La grande tradizione etnologica e antropologica d’ispirazione marxista, della quale abbiamo conosciuto e subito il fascino, ha spinto per tutto il Novecento in una direzione che, pure con amore per i vinti, invitava a liberarsi dei fantasmi del passato e a considerare come superate o da abbandonare (certo, dopo averle conosciute) le reliquie folkloriche. A farne le spese è stata la grande demologia ispirata da un maestro come Giuseppe Pitrè, che aveva avuto il merito (pure con tanti limiti e non poche ingenuità) di fare un’opera di salvataggio e di salvaguardia di tesori che sarebbero altrimenti andati scomparsi.

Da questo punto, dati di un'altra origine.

Lemma hwp_leaf_insert le p par pi kvs1 kvs2 k v Q :
  tree_at 0 le p par pi (kvs1 ++ kvs2) -∗
  ((tree_at 0 le p par pi (kvs1 ++ (k, v) :: kvs2) -∗
      Q (Ok (Fit (Handle_ (NodeRef_ 0 p) (length kvs1)), (p, length kvs1)))) ∧
   (∀ ptr k' v' right LL LR, ⌜kvs1 ++ (k, v) :: kvs2 = LL ++ (k', v') :: LR ∧ root_height right = 0⌝ →
      (tree_at 0 4 p par pi LL ∗ tree_at 0 4 (root_node right) None None LR) ∧ leaf_has ptr k v -∗
      Q (Ok (Split (NodeRef_ 0 p) k' v' right, ptr))) ∧
   (tree_at 0 le p par pi (kvs1 ++ kvs2) -∗ Q (Err AllocErr_))) -∗
  hwp (leaf_insert (Handle_ (NodeRef_ 0 p) (length kvs1)) k v : M _) Q.
Proof.
  cbn [tree_at]. iIntros "Ht HQ". iDestruct "Ht" as ([Hle Hp]) "Hn". unfold leaf_insert. cbn [hnode idx].
  iApply hwp_bind. iApply (hwp_len with "Hn"); [done|]. iIntros "Hn". cbn [keys leaf_node].
  rewrite length_fmap. destruct (length (kvs1 ++ kvs2) <? CAPACITY) eqn:E.
  - apply Nat.ltb_lt in E. iApply hwp_bind. iApply (hwp_leaf_insert_fit with "Hn"); [done|solve_len|].
    iIntros "Hn". rewrite set_kvs_leaf //.
    iApply hwp_bind. iApply (hwp_new_kv with "Hn"); [done|solve_len|]. iIntros "Hn". iApply hwp_ret.
    iDestruct "HQ" as "[HQ _]". iApply "HQ". iSplit; [iPureIntro; solve_len|done].
  - apply Nat.ltb_ge in E. destruct (split_full kvs1 kvs2) as (la & [km vm] & lb & Heq & Ha & Hb & Hcase); [lia|].
    iApply hwp_bind. iApply (hwp_new_kv with "Hn"); [done|cbn; rewrite length_fmap; unfold CAPACITY, B in *; lia|].
    iIntros "Hn". rewrite Heq -Ha. iApply hwp_try. iApply (hwp_leaf_split with "Hn"); [done|].
    iSplit.
    2: { iIntros "Hn". iDestruct "HQ" as "[_ [_ HQ]]". iApply "HQ". iSplit; [iPureIntro; solve_len|done]. }
    iIntros (q) "%Hq Hn Hnew". iDestruct "HQ" as "[_ [HQ _]]". rewrite Ha.
    destruct Hcase as [(Hi & t & -> & ->)|(Hi & t & -> & ->)].
    + rewrite (leb_correct _ _ Hi). iApply hwp_bind. iApply hwp_bind.
      iApply (hwp_new_edge with "Hn"); [done|solve_len|]. iIntros "Hn".
      iApply (hwp_leaf_insert_fit with "Hn"); [done|solve_len|]. iIntros "Hn". rewrite set_kvs_leaf //.
      iApply hwp_ret. iApply ("HQ" $! _ km vm (Root_ q 0) (kvs1 ++ (k, v) :: t) lb with "[] [Hn Hnew]").
      * iPureIntro. by rewrite -assoc_L.
      * iDestruct (leaf_has_here _ _ (length kvs1) k v with "Hn") as "Hn"; [done|apply lookup_middle..|].
        iDestruct (leaf_has_frame with "Hn Hnew") as "H". iSplit; [|iDestruct "H" as "[_ $]"]. iDestruct "H" as "[[Hn Hnew] _]".
        iSplitL "Hn"; (iSplit; [iPureIntro; solve_len|done]).
    + rewrite (leb_correct_conv _ _ Hi). iApply hwp_bind. iApply hwp_bind.
      assert (length (la ++ (km, vm) :: t) - (B + 1) = length t) as -> by solve_len.
      iApply (hwp_new_edge with "Hnew"); [done|solve_len|]. iIntros "Hnew".
      iApply (hwp_leaf_insert_fit with "Hnew"); [done|solve_len|]. iIntros "Hnew". rewrite set_kvs_leaf //.
      iApply hwp_ret. iApply ("HQ" $! _ km vm (Root_ q 0) la (t ++ (k, v) :: kvs2) with "[] [Hn Hnew]").
      * iPureIntro. by rewrite -assoc_L.
      * iDestruct (leaf_has_here _ _ (length t) k v with "Hnew") as "Hnew"; [done|apply lookup_middle..|].
        iDestruct (leaf_has_frame with "Hnew Hn") as "H". iSplit; [|iDestruct "H" as "[_ $]"]. iDestruct "H" as "[[Hnew Hn] _]".
        iSplitL "Hn"; (iSplit; [iPureIntro; solve_len|done]).
Qed.

(** ** Internal nodes *)

Lemma split_length {T} (l : list T) a b : length l = a + b → ∃ l1 l2, l = l1 ++ l2 ∧ length l1 = a ∧ length l2 = b.
Proof.
  intros H. exists (take a l), (skipn a l). rewrite take_drop length_take length_drop. split_and!; (done || lia).
Qed.

Lemma set_kvs_inner par pi kvs1 kvs2 es i k v : i = length kvs1 →
  let n := inner_node par pi (kvs1 ++ kvs2) es in
  set_kvs (slice_insert (keys n) i k) (slice_insert (vals n) i v) n = inner_node par pi (kvs1 ++ (k, v) :: kvs2) es.
Proof.
  intros ->. unfold set_kvs, inner_node. cbn. rewrite !fmap_app.
  by rewrite !slice_insert_app ?length_fmap.
Qed.

Lemma set_edges_inner par pi kvs cs1 cs2 i e L : i = length cs1 →
  set_edges (slice_insert (cs1 ++ cs2).*1 i e) (inner_node par pi kvs (cs1 ++ cs2).*1) =
  inner_node par pi kvs (cs1 ++ (e, L) :: cs2).*1.
Proof. intros ->. unfold set_edges. cbn. by rewrite !fmap_app slice_insert_app ?length_fmap. Qed.

Lemma lookup_children cs1 cs2 j : (cs1 ++ cs2).*1 !! (length cs1 + j) = cs2.*1 !! j.
Proof. rewrite fmap_app lookup_app_r length_fmap; [|lia]. f_equal. lia. Qed.

Lemma hwp_internal_insert_fit h q par pi kvs1 kvs2 cs1 cs2 e LR k v Q :
  (STATIC_END <= q)%Z → length cs1 = S (length kvs1) → length cs2 = length kvs2 →
  length kvs1 + length kvs2 < CAPACITY →
  q ↦ inner_node par pi (kvs1 ++ kvs2) (cs1 ++ cs2).*1 -∗ children h q 0 (cs1 ++ cs2) -∗
  (∃ par pi, tree_at h 4 e par pi LR) -∗
  (q ↦ inner_node par pi (kvs1 ++ (k, v) :: kvs2) (cs1 ++ (e, LR) :: cs2).*1 -∗
     children h q 0 (cs1 ++ (e, LR) :: cs2) -∗ Q tt) -∗
  hwp (internal_insert_fit (Handle_ (NodeRef_ (S h) q) (length kvs1)) k v (Root_ e h) : M unit) Q.
Proof.
  iIntros (Hq H1 H2 Hc) "Hn Hcs He HQ". unfold internal_insert_fit. simpl_node.
  iApply hwp_bind. iApply (hwp_len with "Hn"); [done|]. iIntros "Hn".
  iApply hwp_bind. iApply hwp_debug_assert; [solve_len|].
  iApply hwp_bind. iApply hwp_debug_assert; [solve_len|].
  iApply hwp_bind. iApply (hwp_leaf_insert_fit with "Hn"); [done|solve_len|]. iIntros "Hn". rewrite set_kvs_inner //.
  iApply hwp_bind. iApply (hwp_load with "Hn"). iIntros "Hn". iApply hwp_bind. iApply hwp_edges_of; [done|].
  iApply hwp_bind. iApply (hwp_update with "Hn"); [done|]. rewrite (set_edges_inner _ _ _ _ _ _ _ LR); [|lia]. iIntros "Hn".
  iApply hwp_bind. iApply (hwp_len with "Hn"); [done|]. iIntros "Hn".
  rewrite children_app. iDestruct "Hcs" as "[Hcs1 Hcs2]". iDestruct (children_orphans with "Hcs2") as "Hcs2".
  iApply (hwp_correct_links _ _ _ _ ((e, LR) :: cs2) with "Hn [He Hcs2]"); [done|done|solve_len|solve_len| | |].
  - intros j Hj. replace (length kvs1 + 1 + j) with (length cs1 + j) by lia. apply lookup_children.
  - rewrite orphans_cons. iFrame.
  - iIntros "Hn Hcs2". iApply ("HQ" with "Hn"). rewrite children_app. iFrame.
    by replace (0 + length cs1) with (length kvs1 + 1) by lia.
Qed.

Lemma hwp_internal_split h q par pi kvs1 k v kvs2 cs1 cs2 Q :
  (STATIC_END <= q)%Z → length cs1 = S (length kvs1) → length cs2 = S (length kvs2) →
  q ↦ inner_node par pi (kvs1 ++ (k, v) :: kvs2) (cs1 ++ cs2).*1 -∗ children h q 0 (cs1 ++ cs2) -∗
  ((∀ q', ⌜STATIC_END <= q'⌝%Z → q ↦ inner_node par pi kvs1 cs1.*1 -∗ children h q 0 cs1 -∗
      q' ↦ inner_node None None kvs2 cs2.*1 -∗ children h q' 0 cs2 -∗
      Q (Ok (NodeRef_ (S h) q, k, v, Root_ q' (S h)))) ∧
   (q ↦ inner_node par pi (kvs1 ++ (k, v) :: kvs2) (cs1 ++ cs2).*1 -∗ children h q 0 (cs1 ++ cs2) -∗ Q (Err AllocErr_))) -∗
  hwp (internal_split (Handle_ (NodeRef_ (S h) q) (length kvs1)) : M _) Q.
Proof.
  iIntros (Hq H1 H2) "Hn Hcs HQ". unfold internal_split. simpl_node.
  iApply hwp_try. iApply hwp_box_new.
  iSplit; [|iDestruct "HQ" as "[_ HQ]"; iApply ("HQ" with "Hn Hcs")]. iDestruct "HQ" as "[HQ _]".
  iIntros (q') "%Hq' Hq'". iApply hwp_bind. iApply (hwp_load with "Hn"). iIntros "Hn".
  do 2 (iApply hwp_bind; iApply hwp_get_unchecked; [apply lookup_middle|]).
  iApply hwp_bind. iApply hwp_edges_of; [done|].
  iApply hwp_bind. iApply (hwp_update with "Hq'"); [done|]. iIntros "Hq'".
  iApply hwp_bind. iApply (hwp_update with "Hn"); [done|]. iIntros "Hn". simpl_node. cbn [inner_node].
  rewrite !take_middle !drop_middle !Nat.add_1_r -H1 !fmap_app take_app_length' ?drop_app_length' ?length_fmap //.
  rewrite children_app. iDestruct "Hcs" as "[Hcs1 Hcs2]". iDestruct (children_orphans with "Hcs2") as "Hcs2".
  iApply hwp_bind. iApply (hwp_correct_links _ _ (inner_node None None kvs2 cs2.*1) _ cs2 with "Hq' Hcs2");
    [done|done|solve_len|solve_len|done|].
  iIntros "Hq' Hcs2". iApply hwp_ret. iApply ("HQ" $! q' Hq' with "Hn Hcs1 Hq' Hcs2").
Qed.

Lemma hwp_internal_insert h le q par pi kvs1 kvs2 cs1 cs2 e LR k v Q :
  (STATIC_END <= q)%Z → length cs1 = S (length kvs1) → length cs2 = length kvs2 →
  le ≤ length (kvs1 ++ kvs2) ≤ CAPACITY →
  q ↦ inner_node par pi (kvs1 ++ kvs2) (cs1 ++ cs2).*1 -∗ children h q 0 (cs1 ++ cs2) -∗
  (∃ par pi, tree_at h 4 e par pi LR) -∗
  ((∀ kv, tree_at (S h) le q par pi (inter (cs1 ++ (e, LR) :: cs2).*2 (kvs1 ++ (k, v) :: kvs2)) -∗ Q (Ok (Fit kv))) ∧
   (∀ k' v' right LL' LR', ⌜inter (cs1 ++ (e, LR) :: cs2).*2 (kvs1 ++ (k, v) :: kvs2) = LL' ++ (k', v') :: LR' ∧
        root_height right = S h⌝ →
      tree_at (S h) 4 q par pi LL' -∗ tree_at (S h) 4 (root_node right) None None LR' -∗
      Q (Ok (Split (NodeRef_ (S h) q) k' v' right))) ∧
   (q ↦ inner_node par pi (kvs1 ++ kvs2) (cs1 ++ cs2).*1 -∗ children h q 0 (cs1 ++ cs2) -∗
      (∃ par pi, tree_at h 4 e par pi LR) -∗ Q (Err AllocErr_))) -∗
  hwp (internal_insert (Handle_ (NodeRef_ (S h) q) (length kvs1)) k v (Root_ e h) : M _) Q.
Proof.
  iIntros (Hq H1 H2 Hle) "Hn Hcs He HQ". unfold internal_insert. simpl_node.
  iApply hwp_bind. iApply hwp_debug_assert; [solve_len|].
  iApply hwp_bind. iApply (hwp_len with "Hn"); [done|]. iIntros "Hn". cbn [keys inner_node]. rewrite length_fmap.
  destruct (length (kvs1 ++ kvs2) <? CAPACITY) eqn:E.
  - apply Nat.ltb_lt in E. iApply hwp_bind.
    iApply (hwp_internal_insert_fit with "Hn Hcs He"); [done|done|done|solve_len|]. iIntros "Hn Hcs".
    iApply hwp_bind. iApply (hwp_new_kv with "Hn"); [done|solve_len|]. iIntros "Hn". iApply hwp_ret.
    iDestruct "HQ" as "[HQ _]". iApply "HQ". iApply tree_inner; [solve_len|done|solve_len|]. iFrame.
  - apply Nat.ltb_ge in E. destruct (split_full kvs1 kvs2) as (la & [km vm] & lb & Heq & Ha & Hb & Hcase); [lia|].
    iApply hwp_bind. iApply (hwp_new_kv with "Hn"); [done|cbn; rewrite length_fmap; unfold CAPACITY, B in *; lia|].
    iIntros "Hn". rewrite Heq -Ha.
    destruct Hcase as [(Hi & t & -> & ->)|(Hi & t & -> & ->)].
    + destruct (split_length cs2 (length t) (S (length lb))) as (ca & cb & -> & Hca & Hcb); [solve_len|].
      rewrite assoc_L. iApply hwp_try. iApply (hwp_internal_split with "Hn Hcs"); [done|solve_len|done|].
      iSplit; [|iIntros "Hn Hcs"; iDestruct "HQ" as "[_ [_ HQ]]"; iApply ("HQ" with "Hn Hcs He")].
      iIntros (q') "%Hq' Hn Hcs Hn' Hcs'". iDestruct "HQ" as "[_ [HQ _]]".
      rewrite (leb_correct _ (length (kvs1 ++ t))); [|solve_len]. iApply hwp_bind. iApply hwp_bind.
      iApply (hwp_new_edge with "Hn"); [done|solve_len|]. iIntros "Hn".
      iApply (hwp_internal_insert_fit with "Hn Hcs He"); [done|done|done|solve_len|]. iIntros "Hn Hcs".
      iApply hwp_ret.
      iApply ("HQ" $! km vm (Root_ q' (S h)) _ (inter cb.*2 lb) with "[] [Hn Hcs] [Hn' Hcs']").
      2: { iApply tree_inner; [..|by iFrame]; solve_len. }
      2: { iApply tree_inner; [..|by iFrame]; solve_len. }
      iPureIntro. split; [|done]. rewrite -inter_split; [|solve_len|by destruct cb].
      by rewrite -fmap_app -!app_assoc.
    + destruct (split_length cs1 (S (length la)) (S (length t))) as (ca & cb & -> & Hca & Hcb); [solve_len|].
      rewrite -assoc_L. iApply hwp_try. iApply (hwp_internal_split with "Hn Hcs"); [done|solve_len|solve_len|].
      iSplit; [|iIntros "Hn Hcs"; iDestruct "HQ" as "[_ [_ HQ]]"; iApply ("HQ" with "Hn Hcs He")].
      iIntros (q') "%Hq' Hn Hcs Hn' Hcs'". iDestruct "HQ" as "[_ [HQ _]]".
      rewrite (leb_correct_conv _ (length (la ++ (km, vm) :: t))); [|solve_len]. iApply hwp_bind. iApply hwp_bind.
      assert (length (la ++ (km, vm) :: t) - (length la + 1) = length t) as -> by solve_len.
      iApply (hwp_new_edge with "Hn'"); [done|solve_len|]. iIntros "Hn'".
      iApply (hwp_internal_insert_fit with "Hn' Hcs' He"); [done|done|done|solve_len|]. iIntros "Hn' Hcs'".
      iApply hwp_ret.
      iApply ("HQ" $! km vm (Root_ q' (S h)) (inter ca.*2 la) _ with "[] [Hn Hcs] [Hn' Hcs']").
      2: { iApply tree_inner; [..|by iFrame]; solve_len. }
      2: { iApply tree_inner; [..|by iFrame]; solve_len. }
      iPureIntro. split; [|done]. rewrite -inter_split; [|solve_len|by destruct cb].
      by rewrite -fmap_app -!app_assoc.
Qed.

(** Climbing from a tree. *)
Lemma hwp_ascend_tree h le p par pi L Q : (par = None ∨ ∃ i, pi = Some i) →
  tree_at h le p par pi L -∗
  (tree_at h le p par pi L -∗ Q (match par, pi with
                                 | Some q, Some i => Ok (Handle_ (NodeRef_ (S h) q) i)
                                 | _, _ => Err (NodeRef_ h p)
                                 end)) -∗ hwp (ascend (NodeRef_ h p) : M _) Q.
Proof.
  iIntros (Hpar) "Ht HQ". iDestruct (tree_link with "Ht") as (m (Hp & <- & <-)) "[Hm Hclose]".
  iApply (hwp_ascend with "Hm"); [done|done|]. iIntros "Hm". iApply "HQ". iApply "Hclose".
  by destruct m.
Qed.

Certo, Granisci, occorre ricordarlo, non solo è autore di fondamentali riflessioni sul folklore come produzione culturale delle «classi subalterne» (in opposizione meccanica, oggettiva, implicita alla cultura dei ceti dominanti), ma mostra grande attenzione per le tradizioni culturali popolari della Sardegna e per le letterature locali e regionali. De Martino, il più grande antropologo italiano, individua come luogo deputato delle sue ricerche i piccoli centri del Sud, della Puglia, della Lucania, ma, in maniera anche poetica, conia celebri espressioni come «un villaggio nella memoria», il «campanile di Marcellinara», «patria culturale», con le quali fa riferimento al bisogno di presenza e orientamento delle persone a rischio di smarrimento quando si allontanano dal luogo di origine ed «escono» nel Mondo. Una «patria culturale» di riferimento e un «villaggio nella memoria» sono indispensabili per non perdersi e non smarrirsi. Tuttavia, nonostante il grande legame, anche affettivo, politico e culturale, che, diversamente, hanno mostrato Gramsci e de Martino nei confronti delle classi subalterne dei paesi del Mezzogiorno, con le loro posizioni ideologiche che vedevano nella fabbrica, nella città, nella classe operaia le scene e gli attori del riscatto e della liberazione dei ceti subalterni, i due (pure operando in contesti e m periodi diversi) erano in qualche modo convinti che «per le genti meridionali» fosse giunta l’ora di «abbandonare lo sterile abbraccio con i cadaveri della loro storia». L’auspicio di poter affermare «l’autentica luce della ragione» e «una civile città terrena unicamente affidata all’ethos dell’opera umana» (de Martino 1959), di fatto accompagnava, con pietas e anche «rimorso», la fine di una cultura folklorica composta da agglomerati, frammenti, relitti sovrapposti e sparsi. Di questa cultura, però, nei decenni successivi, grazie a un’assunzione critica dell’immensa eredità di Ernesto de Martino, si sarebbero occupati numerosi studiosi spesso ritenuti passatisti o nostalgici, talora derisi per una loro presunta incapacità di comprendere e accettare il mondo moderno.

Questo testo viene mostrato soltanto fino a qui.